**Collected data**
(* ===== verification/SynTotal.v ===== *)
(** * The parser ends, and its trees are valid

    On every string of bytes the parser ends without a panic, in the fuel its
    loops and its recursion have; while the nodes fit the builder's indices it
    returns the tree, and [validate] has nothing against that tree but a
    declaration an [Error] node swallows. *)

From Stdlib Require Import Strings.Byte.
From S2P Require Import Prelude SynTree SynBuilder SynFinish Token Utf8 Lexer LexScan LexerProps LexTheorems SynCursor SynParse SynFile SynSteps SynRules SynWalk SynDecls SynValid.
Local Open Scope nat_scope.

(** ** Significant tokens *)

Definition keeps_kind (k : TokenKind) : bool := negb (is_trivia k) && negb (token_kind_eqb k Error).

Lemma significant_spec ks i j q : significant_from i ks !! q = Some j →
  i ≤ j ∧ ∃ k, ks !! (j - i) = Some k ∧ keeps_kind k = true.
Proof.
  revert i q. induction ks as [|k ks IH]; intros i q; [done|]. simpl. fold (keeps_kind k).
  assert (∀ q', significant_from (S i) ks !! q' = Some j → i ≤ j ∧ ∃ k', (k :: ks) !! (j - i) = Some k' ∧ keeps_kind k' = true) as Hr.
  { intros q' Hq. destruct (IH _ _ Hq) as (Hle & k' & Hk & Hs). split; [lia|]. exists k'. split; [|done].
    replace (j - i) with (S (j - S i)) by lia. done. }
  destruct (keeps_kind k) eqn:E; [|apply Hr]. destruct q as [|q]; [|apply Hr].
  intros [= <-]. split; [done|]. exists k. by rewrite Nat.sub_diag.
Qed.

Lemma significant_mono ks i p q a b : p < q → significant_from i ks !! p = Some a →
  significant_from i ks !! q = Some b → a < b.
Proof.
  revert i p q. induction ks as [|k ks IH]; intros i p q Hpq; [done|]. simpl. fold (keeps_kind k).
  destruct (keeps_kind k); [|by apply IH]. destruct q as [|q]; [lia|]. destruct p as [|p]; [|apply IH; lia].
  simpl. intros [= <-] Hb. apply significant_spec in Hb as [Hle _]. lia.
Qed.

Lemma significant_snoc ks i k : keeps_kind k = true →
  significant_from i (ks ++ [k]) = significant_from i ks ++ [i + length ks].
Proof.
  intros Hk. revert i. induction ks as [|k' ks IH]; intros i; simpl.
  - fold (keeps_kind k). by rewrite Hk, Nat.add_0_r.
  - rewrite IH. by destruct (_ && _); rewrite Nat.add_succ_comm.
Qed.

(** ** Lexed sources *)

Definition lexed (toks : Tokens) (src : list byte) : Input := Build_Input toks src (significant_from 0 (Lexer.kinds toks)).

(** A stream that ends with its only [Eof], with a text for each token. *)
Record stream_ok (toks : Tokens) (src : list byte) : Prop := {
  st_eof : ∃ ks, Lexer.kinds toks = ks ++ [Eof] ∧ (Eof ∉ ks);
  st_small : (Z.of_nat (tok_len toks) + 1 < 2 ^ 32)%Z;
  st_range : ∀ i, i < tok_len toks → ∃ s e, range toks i = Done (s, e);
  st_text : ∀ i, Lexer.kinds toks !! i = Some Ident → ∃ t, text toks i src = Done t }.

Lemma stream_input toks src : stream_ok toks src → input_ok (H := lexed toks src).
Proof.
  intros [(ks & Ek & Hks) Hsmall Hrange Htext].
  assert (significant_from 0 (Lexer.kinds toks) = significant_from 0 ks ++ [length ks]) as Es
    by (rewrite Ek; by apply significant_snoc).
  assert (∀ i j, significant_from 0 (Lexer.kinds toks) !! i = Some j → ∃ k, Lexer.kinds toks !! j = Some k) as Hk.
  { intros i j Hi. apply significant_spec in Hi as (_ & k & Hj & _). rewrite Nat.sub_0_r in Hj. by exists k. }
  assert (∀ i j, significant_from 0 (Lexer.kinds toks) !! i = Some j → j < tok_len toks) as Hlt.
  { intros i j Hi. destruct (Hk i j Hi) as [k Hj]. by apply lookup_lt_Some in Hj. }
  split; simpl.
  - exact Hk.
  - exists (length ks). rewrite Es, length_app. simpl. rewrite Nat.add_sub, lookup_app_r, Nat.sub_diag by done.
    split; [done|]. by rewrite Ek, lookup_app_r, Nat.sub_diag.
  - intros i j Hi Hj. assert (j = length ks) as ->.
    { rewrite Ek in Hj. destruct (decide (j < length ks)) as [Hl|Hl].
      - rewrite lookup_app_l in Hj by done. destruct Hks. by eapply list_elem_of_lookup_2.
      - apply lookup_lt_Some in Hj. rewrite length_app in Hj. simpl in Hj. lia. }
    destruct (decide (i = length (significant_from 0 (Lexer.kinds toks)) - 1)) as [|Hne]; [done|].
    pose proof (lookup_lt_Some _ _ _ Hi) as Hl.
    assert (significant_from 0 (Lexer.kinds toks) !! (length (significant_from 0 (Lexer.kinds toks)) - 1) = Some (length ks)) as Hlast.
    { rewrite Es, length_app. simpl. by rewrite Nat.add_sub, lookup_app_r, Nat.sub_diag by done. }
    assert (i < length (significant_from 0 (Lexer.kinds toks)) - 1) as Hlt' by lia.
    pose proof (significant_mono _ _ _ _ _ _ Hlt' Hi Hlast). lia.
  - intros i j a b. apply significant_mono.
  - intros i j Hi. apply Hlt in Hi. lia.
  - intros i j Hi. by apply Hrange, (Hlt i).
  - intros i j _. apply Htext.
Qed.

Lemma stream_lexed src its : fits src → parses src its → stream_ok (stream src its) src.
Proof.
  intros Hf Hp. destruct (parses_facts _ _ Hp) as [Hok Ht].
  assert (tok_len (stream src its) = S (length its)) as El.
  { unfold tok_len, stream. simpl. rewrite length_app, length_fmap. simpl. lia. }
  assert (length its ≤ total its) as Hle.
  { clear -Hok. unfold total. induction Hok as [|it its (Hn & _) _ IH]; simpl; lia. }
  unfold fits, MAX_SOURCE_LEN in Hf. split.
  - exists (it_kind <$> its). split; [done|]. intros (it & Hk & Hin)%list_elem_of_fmap.
    rewrite Forall_forall in Hok. destruct (Hok it Hin) as (_ & Hne & _). congruence.
  - rewrite El. lia.
  - intros i Hi. rewrite El in Hi. do 2 eexists. apply stream_range; (done || lia).
  - intros i Hi. apply lookup_lt_Some in Hi. unfold tok_len in El. rewrite El in Hi.
    eexists. apply stream_text; (done || lia).
Qed.

Lemma lex_ok src : ∃ toks ds, lex src = Done (toks, ds) ∧ stream_ok toks src.
Proof.
  destruct (decide (fits src)) as [Hf|Hf].
  - destruct (lex_stream src Hf) as (its & r & Hp & _ & ->). do 2 eexists. split; [done|]. by apply stream_lexed.
  - rewrite (lex_too_large src Hf). do 2 eexists. split; [done|]. split; simpl.
    + exists [Error]. split; [done|]. intros Hin. by apply list_elem_of_singleton in Hin.
    + done.
    + intros i Hi. destruct i as [|[|i]]; [by do 2 eexists..|]. unfold tok_len in Hi. simpl in Hi. lia.
    + intros [|[|i]]; done.
Qed.

(** ** The parser *)

(** The state in which the grammar ends. *)
Definition parsed (src : list byte) : res Parser :=
  '(toks, _) ← lex src;
  '(_, p) ← file (H := lexed toks src) new_parser;
  Done p.

(** The nodes of a state fit the builder's indices. *)
Definition nodes_fit (p : Parser) : Prop := fits_node (pa_b p).

Lemma new_sane toks src : stream_ok toks src →
  sane (H := lexed toks src) (MkConf new_parser (MkForest [] [] 0 false)).
Proof.
  intros Hs. destruct (in_last (stream_input _ _ Hs)) as (j & Hj & _).
  apply lookup_lt_Some in Hj. destruct new_repr as [Hr Hn].
  split; simpl; [|simpl in Hj; lia|done|exact Hn|unfold MAX_DEPTH; lia].
  split; [|done|intros _; exact Hr]. split; simpl; [by split|constructor|by left].
Qed.

(** The trees under the root, and what [finish] makes of them. *)
Lemma file_tree toks src : stream_ok toks src → ∃ p ts,
  file (H := lexed toks src) new_parser = Done (tt, p) ∧
  nest 0 (Z.of_nat (tok_len toks)) ts ∧ Forall (λ t, top_kind (rose_kind t) = true) ts ∧
  (nodes_fit p → Builder.finish (pa_b p) = Done (tree_of (pre (Rose Kind.File 0 (Z.of_nat (tok_len toks)) ts)))).
Proof.
  intros Hs. pose proof (stream_input _ _ Hs) as Hin.
  destruct (file_rooted Hin new_parser (new_sane _ _ Hs) eq_refl) as (p & F & ts & E & Hb & Hn & Ef & Er & Hts).
  assert (tok_at (H := lexed toks src) (length (sig (Input := lexed toks src))) = Z.of_nat (tok_len toks)) as Et.
  { destruct (in_last Hin) as (j & Hj & Hk). destruct (st_eof _ _ Hs) as (ks & Ek & Hks). simpl in *.
    pose proof (lookup_lt_Some _ _ _ Hj) as Hlt.
    destruct (length (significant_from 0 (Lexer.kinds toks))) as [|q]; [lia|]. simpl in *. rewrite Nat.sub_0_r in Hj.
    rewrite Hj. simpl. unfold tok_len. rewrite Ek, length_app in *. simpl.
    assert (j = length ks) as ->; [|lia]. destruct (decide (j < length ks)) as [Hl|Hl].
    - rewrite lookup_app_l in Hk by done. destruct Hks. by eapply list_elem_of_lookup_2.
    - apply lookup_lt_Some in Hk. rewrite length_app in Hk. simpl in Hk. lia. }
  rewrite Et in Er. exists p, ts. split_and!; [done| |done|].
  - unfold nested in Hn. rewrite Ef, Er in Hn. inversion Hn as [? Hr|]; subst.
    inversion Hr as [|? ? ? ? _ Hw]; subst. by inversion Hw.
  - intros Hfit. rewrite (finish_repr _ F); [|by apply (br_repr _ _ Hb)|done].
    unfold forest_trees. rewrite Ef. simpl. rewrite Er. unfold pres. rewrite fmap_cons. cbn [concat fmap list_fmap].
    by rewrite app_nil_r.
Qed.

Lemma parse_file_steps src toks ds p : lex src = Done (toks, ds) → stream_ok toks src →
  file (H := lexed toks src) new_parser = Done (tt, p) → ∀ tree, Builder.finish (pa_b p) = Done tree →
  ∃ out, parse_file src = Done (MkParse toks tree out).
Proof.
  intros El Hs Ep tree Et. destruct (in_last (stream_input _ _ Hs)) as (j & Hj & Hk). simpl in *.
  assert (last (significant_from 0 (Lexer.kinds toks)) = Some j) as Hlast.
  { rewrite last_lookup. replace (pred _) with (length (significant_from 0 (Lexer.kinds toks)) - 1) by lia. exact Hj. }
  unfold parse_file. rewrite El. cbn [mbind res_bind]. unfold parse_tokens. rewrite Hlast, Hk.
  cbn [get_ix mbind res_bind]. change (token_kind_eqb Eof Eof) with true. cbn [negb].
  unfold lexed in Ep. rewrite Ep. cbn [mbind res_bind]. rewrite Et. cbn [mbind res_bind]. by eexists.
Qed.

(** The texts of a stream are its source. *)
Lemma concat_lookups {A} (l : list (list A)) m : concat ((λ i, default [] (l !! i)) <$> seq 0 m) = concat (take m l).
Proof.
  induction m as [|m IH]; [done|]. rewrite seq_S, fmap_app, concat_app, IH. simpl. rewrite app_nil_r.
  destruct (l !! m) as [x|] eqn:E; simpl.
  - by rewrite (take_S_r _ _ _ E), concat_app; simpl; rewrite app_nil_r.
  - apply lookup_ge_None in E. by rewrite app_nil_r, !take_ge by lia.
Qed.

Lemma stream_source src its : fits src → total its = length src →
  txs (stream src its) src 0 (tok_len (stream src its)) = src.
Proof.
  intros Hf Ht. assert (tok_len (stream src its) = S (length its)) as El.
  { unfold tok_len, stream. simpl. rewrite length_app, length_fmap. simpl. lia. }
  transitivity (concat (pieces its src)); [|by apply pieces_concat].
  rewrite <- (take_ge (pieces its src) (tok_len (stream src its))) by (rewrite pieces_length, El; lia).
  unfold txs. rewrite Nat.sub_0_r.
  rewrite <- concat_lookups. f_equal. apply list_fmap_ext. intros q i Hq. apply lookup_seq in Hq as [-> Hlt].
  unfold tx. rewrite stream_text by (done || lia). done.
Qed.

(** C9: On every string of bytes the lexer and then the grammar end, without a
    panic and within the fuel of the model, twice the bound the code puts on
    nesting for its recursion and the number of tokens for its loops; and when
    the nodes fit the 32-bit indices of the tree builder [parse_file] returns. *)
Theorem parse_total src : ∃ p, parsed src = Done p ∧ (nodes_fit p → ∃ out, parse_file src = Done out).
Proof.
  destruct (lex_ok src) as (toks & ds & El & Hs). destruct (file_tree toks src Hs) as (p & ts & Ep & _ & _ & Et).
  exists p. split.
  - unfold parsed. rewrite El. cbn [mbind res_bind]. by rewrite Ep.
  - intros Hfit. destruct (parse_file_steps _ _ _ _ El Hs Ep _ (Et Hfit)) as [out ->]. by eexists.
Qed.

Definition small_source : list byte := bytes_of "fn f(let x: i32) { x[1].y()? = ; }".
Lemma parse_total_witness : ∃ out, parse_file small_source = Done out.
Proof.
  destruct (parse_total small_source) as (p & E & Hp). apply Hp.
  vm_compute in E. injection E as <-. vm_compute. reflexivity.
Defined.

(** C10: The tree of a source whose nodes fit the builder's 32-bit indices: its
    columns are the pre-order of a tree whose root is [File] with every token of
    the stream, in which nodes nest (the tokens of a node contain those of its
    children, in order and without overlap), and the nodes under the root are
    header clauses, uses, declarations or errors. When the source is also within
    the lexer's size limit, it can be put together again from the tokens of the
    tree, and [validate], which stops at its first complaint, has none or
    complains of a declaration inside an [Error] node. *)
Theorem parse_tree_valid src p : parsed src = Done p → nodes_fit p →
  ∃ out ds ts, parse_file src = Done out ∧ lex src = Done (ps_tokens out, ds) ∧
    ps_tree out = tree_of (pre (Rose Kind.File 0 (Z.of_nat (tok_len (ps_tokens out))) ts)) ∧
    nest 0 (Z.of_nat (tok_len (ps_tokens out))) ts ∧ Forall (λ t, top_kind (rose_kind t) = true) ts ∧
    ((Z.of_nat (length src) ≤ MAX_SOURCE_LEN)%Z →
     reconstruct (ps_tree out) (ps_tokens out) src = Done src ∧
     (validate (ps_tree out) (ps_tokens out) src = Done (Ok ()) ∨
      ∃ i t, validate (ps_tree out) (ps_tokens out) src = Done (Err (SwallowsDecl i t)))).
Proof.
  intros Hp Hfit. destruct (lex_ok src) as (toks & ds & El & Hs).
  destruct (file_tree toks src Hs) as (p' & ts & Ep & Hnest & Htop & Et).
  assert (p' = p) as ->.
  { unfold parsed in Hp. rewrite El in Hp. cbn [mbind res_bind] in Hp. rewrite Ep in Hp. by injection Hp. }
  destruct (parse_file_steps _ _ _ _ El Hs Ep _ (Et Hfit)) as [out Eo].
  exists (MkParse toks (tree_of (pre (Rose Kind.File 0 (Z.of_nat (tok_len toks)) ts))) out), ds, ts.
  cbn [ps_tree ps_tokens]. split_and!; [done..|]. intros Hf.
  destruct (lex_tokens src toks ds Hf El) as (its & Hpar & ->). destruct (parses_facts _ _ Hpar) as [_ Htot].
  pose proof (st_small _ _ Hs) as Hsmall. pose proof (stream_source src its Hf Htot) as Hsrc.
  assert (∀ i, i < tok_len (stream src its) → ∃ t, text (stream src its) i src = Done t) as Htx.
  { intros i Hi. unfold tok_len, stream in Hi. simpl in Hi. rewrite length_app, length_fmap in Hi. simpl in Hi.
    eexists. apply stream_text; (done || lia). }
  split.
  - rewrite reconstruct_root; [by rewrite Hsrc|done|lia|by constructor].
  - apply root_valid; [done|lia|done..].
Qed.

Lemma parse_tree_valid_witness : ∃ p, parsed small_source = Done p ∧ ∃ out ds ts,
  parse_file small_source = Done out ∧ lex small_source = Done (ps_tokens out, ds) ∧
    ps_tree out = tree_of (pre (Rose Kind.File 0 (Z.of_nat (tok_len (ps_tokens out))) ts)) ∧
    nest 0 (Z.of_nat (tok_len (ps_tokens out))) ts ∧ Forall (λ t, top_kind (rose_kind t) = true) ts ∧
    ((Z.of_nat (length small_source) ≤ MAX_SOURCE_LEN)%Z →
     reconstruct (ps_tree out) (ps_tokens out) small_source = Done small_source ∧
     (validate (ps_tree out) (ps_tokens out) small_source = Done (Ok ()) ∨
      ∃ i t, validate (ps_tree out) (ps_tokens out) small_source = Done (Err (SwallowsDecl i t)))).
Proof.
  destruct (parsed small_source) as [| |p] eqn:E; [vm_compute in E; discriminate E..|]. exists p. split; [done|].
  apply (parse_tree_valid small_source p); [exact E|].
  vm_compute in E. injection E as <-. vm_compute. reflexivity.
Defined.

(** * What the parser's trees satisfy

    Two things the comments of the parser claim and its results do not have. *)

(** [mix_error] wraps the whole operand in an [Error] node; the operand of the
    cast is a function type, whose [fn] and identifier look like the start of a
    declaration to [validate]. *)
Definition swallowing : list byte := bytes_of "fn f() { let x = a + b & (c as fn g); }".
Example cast_swallows_decl :
  (p ← parse_file swallowing; validate (ps_tree p) (ps_tokens p) swallowing) = Done (Err (SwallowsDecl 7 27)).
Proof. vm_compute. reflexivity. Qed.

(** The diagnostic of an unclosed brace is reported last and starts at the
    brace; the parser's diagnostics are sorted only when the lexer has some. *)
Example diags_out_of_order :
  (p ← parse_file (bytes_of "@a @b fn f() {} impl T { fn g() { if a {} else if b {} x[1].y()? = 3; } struct S { a: i32 }");
   Done (PDiag.start <$> ps_diags p)) = Done [65; 23]%Z.
Proof. vm_compute. reflexivity. Qed.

**WORK ORDER**
Starting at the line above that contains "- unfold parsed.", write out each line exactly until the line that contains "header clauses, uses, declarations" has been written, and stop there.

**TASK RESPONSE**
  - unfold parsed. rewrite El. cbn [mbind res_bind]. by rewrite Ep.
  - intros Hfit. destruct (parse_file_steps _ _ _ _ El Hs Ep _ (Et Hfit)) as [out ->]. by eexists.
Qed.

Definition small_source : list byte := bytes_of "fn f(let x: i32) { x[1].y()? = ; }".
Lemma parse_total_witness : ∃ out, parse_file small_source = Done out.
Proof.
  destruct (parse_total small_source) as (p & E & Hp). apply Hp.
  vm_compute in E. injection E as <-. vm_compute. reflexivity.
Defined.

(** C10: The tree of a source whose nodes fit the builder's 32-bit indices: its
    columns are the pre-order of a tree whose root is [File] with every token of
    the stream, in which nodes nest (the tokens of a node contain those of its
    children, in order and without overlap), and the nodes under the root are
    header clauses, uses, declarations or errors. When the source is also within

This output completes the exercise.